## WORK TO BE COMPLETED:
All entries shown below must be given again word for word.
########
(** ** Restarts *)

(** [quiet m s a]: without faults the computation reads and answers [a]. *)
Definition quiet {A} (m : N A) (s : Installation) (a : A) : Prop := forall e n, no_faults e -> exists n', m e n s = (Ok a, n', s).

Section restarts.
Context `{UnicodeTables} `{Argon2}.

Lemma quiet_ret {A} (a : A) s : quiet (mret a) s a.
Proof. intros e n _. by exists n. Qed.
Lemma quiet_bind {A B} (m : N A) (f : A -> N B) s a b : quiet m s a -> quiet (f a) s b -> quiet (m ≫= f) s b.
Proof. intros Hm Hf e n F. destruct (Hm e n F) as (n1 & E). unfold mbind, M_bind. rewrite E. by apply Hf. Qed.
Lemma quiet_racing {A} (m : N A) s a : quiet m s a -> quiet (racing nobody m) s a.
Proof. intros Hm e n F. apply (Hm e (S n) F). Qed.
Lemma quiet_attempt {A} (m : N A) s a : quiet m s a -> quiet (attempt m) s (Ok a).
Proof. intros Hm e n F. destruct (Hm e n F) as (n1 & E). exists n1. unfold attempt. by rewrite E. Qed.
Lemma quiet_forM {A} (l : list A) (f : A -> N unit) s : (forall x, x ∈ l -> quiet (f x) s tt) -> quiet (forM l f) s tt.
Proof.
  induction l as [|x l IH]; intros Hf; [apply quiet_ret|]. eapply quiet_bind; [apply Hf; constructor|].
  apply IH. intros y Hy. apply Hf. by constructor.
Qed.
Lemma quiet_now {B} (k : Time -> N B) s b : (forall t, quiet (k t) s b) -> quiet (t ← now; k t) s b.
Proof. intros Hk e n F. apply (Hk (clock e n) e (S n) F). Qed.
Lemma quiet_query {A} (f : Tables -> A) s : quiet (in_store (query f)) s (f (store s)).
Proof. intros e n F. exists (S n). unfold in_store, zoom, query, stmt. rewrite F. cbn. by rewrite store_same. Qed.
Lemma quiet_find {A} (rows : Tables -> list A) p (id : A -> string) s : (exists r, r ∈ rows (store s) /\ p r = true) ->
  exists r, r ∈ rows (store s) /\ p r = true /\ quiet (find_row rows p id) s (id r).
Proof.
  intros (r & Hr & Hp). destruct (select_row p (rows (store s))) as [x|err] eqn:E.
  - pose proof E as K. apply select_row_ok in K as [Hx Px]. exists x. split_and!; [done..|]. intros e n F. exists (S n).
    unfold find_row, mbind, M_bind, in_store, zoom, queryR, stmt. rewrite F. cbn. rewrite E. cbn. by rewrite store_same.
  - apply select_row_err in E as [_ E]. by rewrite (E r Hr) in Hp.
Qed.
Lemma quiet_ensured find insert s id : quiet find s id -> quiet (ensured nobody find insert) s id.
Proof. intros Hf. eapply quiet_bind; [by apply quiet_attempt, quiet_racing|]. apply quiet_ret. Qed.
Lemma quiet_related count insert s k : quiet count s k -> 0 < k -> quiet (related nobody count insert) s tt.
Proof.
  intros Hc L. eapply quiet_bind; [by apply quiet_racing|]. apply Z.ltb_lt in L. rewrite L. apply quiet_ret.
Qed.

Lemma count_pos {A} (p : A -> bool) l x : x ∈ l -> p x = true -> 0 < count_if p l.
Proof.
  intros Hx Hp. unfold count_if, llen. assert (K : In x (List.filter p l)) by (apply List.filter_In; split; [by apply list_elem_of_In|done]).
  destruct (List.filter p l); [done|cbn; lia].
Qed.

Lemma seed_quiet org s : keyed s -> seeded org s -> quiet (seed nobody org) s tt.
Proof.
  intros K [H1 H2 H3 H4 H5]. unfold seed.
  eapply quiet_bind; [|eapply quiet_bind; [|eapply quiet_bind; [|eapply quiet_bind]]].
  - apply quiet_forM. intros [[key name] scope] Hx. destruct (H1 _ Hx) as (r & Hr & P).
    destruct (quiet_find roles (role_named org key) rl_id s) as (x & _ & _ & Q); [by exists r|].
    eapply quiet_bind; [by apply quiet_ensured|apply quiet_ret].
  - apply quiet_forM. intros [[a b] reason] Hx. destruct (H2 _ Hx) as (r & Hr & P). unfold EnsureRoleConflict. cbn in P.
    destruct (ordered a b) as [x y]. eapply quiet_related; [apply quiet_query|]. by eapply count_pos.
  - apply quiet_forM. intros [key name] Hx. destruct (H3 _ Hx) as (p & Hp & P).
    destruct (quiet_find permissions (fun p => perm_Key p =s key) perm_ID s) as (x & _ & _ & Q); [exists p; split; [done|by apply seqb_true]|].
    eapply quiet_bind; [by apply quiet_ensured|apply quiet_ret].
  - apply quiet_forM. intros [role permission] Hx. destruct (H4 _ Hx) as ([rid pid] & Hin & (r & Hr & Pr & Er) & p & Hp & Pp & Ep). cbn in *.
    destruct (quiet_find roles (role_named org role) rl_id s) as (r' & Hr' & Pr' & Qr); [by exists r|].
    destruct (quiet_find permissions (fun p => perm_Key p =s permission) perm_ID s) as (p' & Hp' & Pp' & Qp); [exists p; split; [done|by apply seqb_true]|].
    assert (p' = p) as -> by (breflect; apply (NoDup_map_eq perm_Key (permissions (store s))); [apply K|congruence..]).
    assert (r' = r) as ->.
    { unfold role_named in *. breflect. apply (NoDup_map_eq (fun r => (rl_organization_id r, rl_role_key r)) (roles (store s))); [apply K|congruence..]. }
    unfold GrantPermissionToRole. eapply quiet_bind; [by apply quiet_racing|]. eapply quiet_bind; [by apply quiet_racing|].
    eapply quiet_related; [apply quiet_query|]. rewrite Er, Ep. eapply count_pos; [exact Hin|]. unfold pair_is. cbn. by rewrite !seqb_refl.
  - apply quiet_now. intros at_. apply quiet_forM. intros m Hm. destruct (H5 _ _ Hm) as (x & Hx & P).
    rewrite <- (builtin_org org (UTC at_) m Hm) in P. unfold EnsureMenu.
    assert (Q : exists id, quiet (row ← menu_row (menu_OrganizationID m) (menu_Key m); mret (menu_ID row)) s id).
    { destruct (select_row (menu_here (menu_OrganizationID m) (menu_Key m)) (menus s)) as [y|err] eqn:E.
      - exists (menu_ID y). intros e n F. exists (S n). unfold menu_row, mbind, M_bind, queryR, stmt. by rewrite F, E.
      - apply select_row_err in E as [_ E]. by rewrite (E x Hx) in P. }
    destruct Q as (id & Q). eapply quiet_bind; [by apply quiet_ensured|apply quiet_ret].
Qed.

(** *** The defaults of the settings *)

Definition settled (service : Service) (org : string) (s : Installation) : Prop :=
  policy_payload (shown_policy (defaultPolicy service)) ∖ settings_of org (settings (store s)) = ∅.

Lemma upserts_kept org by_ at_ (l : list (string * string)) e n t u n' t' :
  forM l (fun kv => exec (upsert_setting org by_ at_ kv)) e n t = (Ok u, n', t') ->
  forall k, (k ∈ map fst l \/ is_Some (t !! (org, k))) -> is_Some (t' !! (org, k)).
Proof.
  revert n t. induction l as [|x l IH]; intros n t E k Hk; cbn [forM] in E.
  - apply ret_ok in E as (_ & _ & <-). destruct Hk as [Hk|]; [inversion Hk|done].
  - apply bind_ok in E as ([] & n1 & t1 & E1 & E). apply exec_ok in E1 as (_ & _ & ->). eapply IH; [exact E|].
    destruct Hk as [Hk|Hk]; [apply elem_of_cons in Hk as [->|Hk]; [right; unfold upsert_setting; by rewrite lookup_insert_eq|by left]|].
    right. unfold upsert_setting. destruct (decide ((org, x.1) = (org, k))) as [->|Ne]; [by rewrite lookup_insert_eq|by rewrite lookup_insert_ne].
Qed.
########
## SOLUTION FOR THIS TASK:
(** ** Restarts *)

(** [quiet m s a]: without faults the computation reads and answers [a]. *)
Definition quiet {A} (m : N A) (s : Installation) (a : A) : Prop := forall e n, no_faults e -> exists n', m e n s = (Ok a, n', s).

Section restarts.
Context `{UnicodeTables} `{Argon2}.

Lemma quiet_ret {A} (a : A) s : quiet (mret a) s a.
Proof. intros e n _. by exists n. Qed.
Lemma quiet_bind {A B} (m : N A) (f : A -> N B) s a b : quiet m s a -> quiet (f a) s b -> quiet (m ≫= f) s b.
Proof. intros Hm Hf e n F. destruct (Hm e n F) as (n1 & E). unfold mbind, M_bind. rewrite E. by apply Hf. Qed.
Lemma quiet_racing {A} (m : N A) s a : quiet m s a -> quiet (racing nobody m) s a.
Proof. intros Hm e n F. apply (Hm e (S n) F). Qed.
Lemma quiet_attempt {A} (m : N A) s a : quiet m s a -> quiet (attempt m) s (Ok a).
Proof. intros Hm e n F. destruct (Hm e n F) as (n1 & E). exists n1. unfold attempt. by rewrite E. Qed.
Lemma quiet_forM {A} (l : list A) (f : A -> N unit) s : (forall x, x ∈ l -> quiet (f x) s tt) -> quiet (forM l f) s tt.
Proof.
  induction l as [|x l IH]; intros Hf; [apply quiet_ret|]. eapply quiet_bind; [apply Hf; constructor|].
  apply IH. intros y Hy. apply Hf. by constructor.
Qed.
Lemma quiet_now {B} (k : Time -> N B) s b : (forall t, quiet (k t) s b) -> quiet (t ← now; k t) s b.
Proof. intros Hk e n F. apply (Hk (clock e n) e (S n) F). Qed.
Lemma quiet_query {A} (f : Tables -> A) s : quiet (in_store (query f)) s (f (store s)).
Proof. intros e n F. exists (S n). unfold in_store, zoom, query, stmt. rewrite F. cbn. by rewrite store_same. Qed.
Lemma quiet_find {A} (rows : Tables -> list A) p (id : A -> string) s : (exists r, r ∈ rows (store s) /\ p r = true) ->
  exists r, r ∈ rows (store s) /\ p r = true /\ quiet (find_row rows p id) s (id r).
Proof.
  intros (r & Hr & Hp). destruct (select_row p (rows (store s))) as [x|err] eqn:E.
  - pose proof E as K. apply select_row_ok in K as [Hx Px]. exists x. split_and!; [done..|]. intros e n F. exists (S n).
    unfold find_row, mbind, M_bind, in_store, zoom, queryR, stmt. rewrite F. cbn. rewrite E. cbn. by rewrite store_same.
  - apply select_row_err in E as [_ E]. by rewrite (E r Hr) in Hp.
Qed.
Lemma quiet_ensured find insert s id : quiet find s id -> quiet (ensured nobody find insert) s id.
Proof. intros Hf. eapply quiet_bind; [by apply quiet_attempt, quiet_racing|]. apply quiet_ret. Qed.
Lemma quiet_related count insert s k : quiet count s k -> 0 < k -> quiet (related nobody count insert) s tt.
Proof.
  intros Hc L. eapply quiet_bind; [by apply quiet_racing|]. apply Z.ltb_lt in L. rewrite L. apply quiet_ret.
Qed.

Lemma count_pos {A} (p : A -> bool) l x : x ∈ l -> p x = true -> 0 < count_if p l.
Proof.
  intros Hx Hp. unfold count_if, llen. assert (K : In x (List.filter p l)) by (apply List.filter_In; split; [by apply list_elem_of_In|done]).
  destruct (List.filter p l); [done|cbn; lia].
Qed.

Lemma seed_quiet org s : keyed s -> seeded org s -> quiet (seed nobody org) s tt.
Proof.
  intros K [H1 H2 H3 H4 H5]. unfold seed.
  eapply quiet_bind; [|eapply quiet_bind; [|eapply quiet_bind; [|eapply quiet_bind]]].
  - apply quiet_forM. intros [[key name] scope] Hx. destruct (H1 _ Hx) as (r & Hr & P).
    destruct (quiet_find roles (role_named org key) rl_id s) as (x & _ & _ & Q); [by exists r|].
    eapply quiet_bind; [by apply quiet_ensured|apply quiet_ret].
  - apply quiet_forM. intros [[a b] reason] Hx. destruct (H2 _ Hx) as (r & Hr & P). unfold EnsureRoleConflict. cbn in P.
    destruct (ordered a b) as [x y]. eapply quiet_related; [apply quiet_query|]. by eapply count_pos.
  - apply quiet_forM. intros [key name] Hx. destruct (H3 _ Hx) as (p & Hp & P).
    destruct (quiet_find permissions (fun p => perm_Key p =s key) perm_ID s) as (x & _ & _ & Q); [exists p; split; [done|by apply seqb_true]|].
    eapply quiet_bind; [by apply quiet_ensured|apply quiet_ret].
  - apply quiet_forM. intros [role permission] Hx. destruct (H4 _ Hx) as ([rid pid] & Hin & (r & Hr & Pr & Er) & p & Hp & Pp & Ep). cbn in *.
    destruct (quiet_find roles (role_named org role) rl_id s) as (r' & Hr' & Pr' & Qr); [by exists r|].
    destruct (quiet_find permissions (fun p => perm_Key p =s permission) perm_ID s) as (p' & Hp' & Pp' & Qp); [exists p; split; [done|by apply seqb_true]|].
    assert (p' = p) as -> by (breflect; apply (NoDup_map_eq perm_Key (permissions (store s))); [apply K|congruence..]).
    assert (r' = r) as ->.
    { unfold role_named in *. breflect. apply (NoDup_map_eq (fun r => (rl_organization_id r, rl_role_key r)) (roles (store s))); [apply K|congruence..]. }
    unfold GrantPermissionToRole. eapply quiet_bind; [by apply quiet_racing|]. eapply quiet_bind; [by apply quiet_racing|].
    eapply quiet_related; [apply quiet_query|]. rewrite Er, Ep. eapply count_pos; [exact Hin|]. unfold pair_is. cbn. by rewrite !seqb_refl.
  - apply quiet_now. intros at_. apply quiet_forM. intros m Hm. destruct (H5 _ _ Hm) as (x & Hx & P).
    rewrite <- (builtin_org org (UTC at_) m Hm) in P. unfold EnsureMenu.
    assert (Q : exists id, quiet (row ← menu_row (menu_OrganizationID m) (menu_Key m); mret (menu_ID row)) s id).
    { destruct (select_row (menu_here (menu_OrganizationID m) (menu_Key m)) (menus s)) as [y|err] eqn:E.
      - exists (menu_ID y). intros e n F. exists (S n). unfold menu_row, mbind, M_bind, queryR, stmt. by rewrite F, E.
      - apply select_row_err in E as [_ E]. by rewrite (E x Hx) in P. }
    destruct Q as (id & Q). eapply quiet_bind; [by apply quiet_ensured|apply quiet_ret].
Qed.

(** *** The defaults of the settings *)

Definition settled (service : Service) (org : string) (s : Installation) : Prop :=
  policy_payload (shown_policy (defaultPolicy service)) ∖ settings_of org (settings (store s)) = ∅.

Lemma upserts_kept org by_ at_ (l : list (string * string)) e n t u n' t' :
  forM l (fun kv => exec (upsert_setting org by_ at_ kv)) e n t = (Ok u, n', t') ->
  forall k, (k ∈ map fst l \/ is_Some (t !! (org, k))) -> is_Some (t' !! (org, k)).
Proof.
  revert n t. induction l as [|x l IH]; intros n t E k Hk; cbn [forM] in E.
  - apply ret_ok in E as (_ & _ & <-). destruct Hk as [Hk|]; [inversion Hk|done].
  - apply bind_ok in E as ([] & n1 & t1 & E1 & E). apply exec_ok in E1 as (_ & _ & ->). eapply IH; [exact E|].
    destruct Hk as [Hk|Hk]; [apply elem_of_cons in Hk as [->|Hk]; [right; unfold upsert_setting; by rewrite lookup_insert_eq|by left]|].
    right. unfold upsert_setting. destruct (decide ((org, x.1) = (org, k))) as [->|Ne]; [by rewrite lookup_insert_eq|by rewrite lookup_insert_ne].
Qed.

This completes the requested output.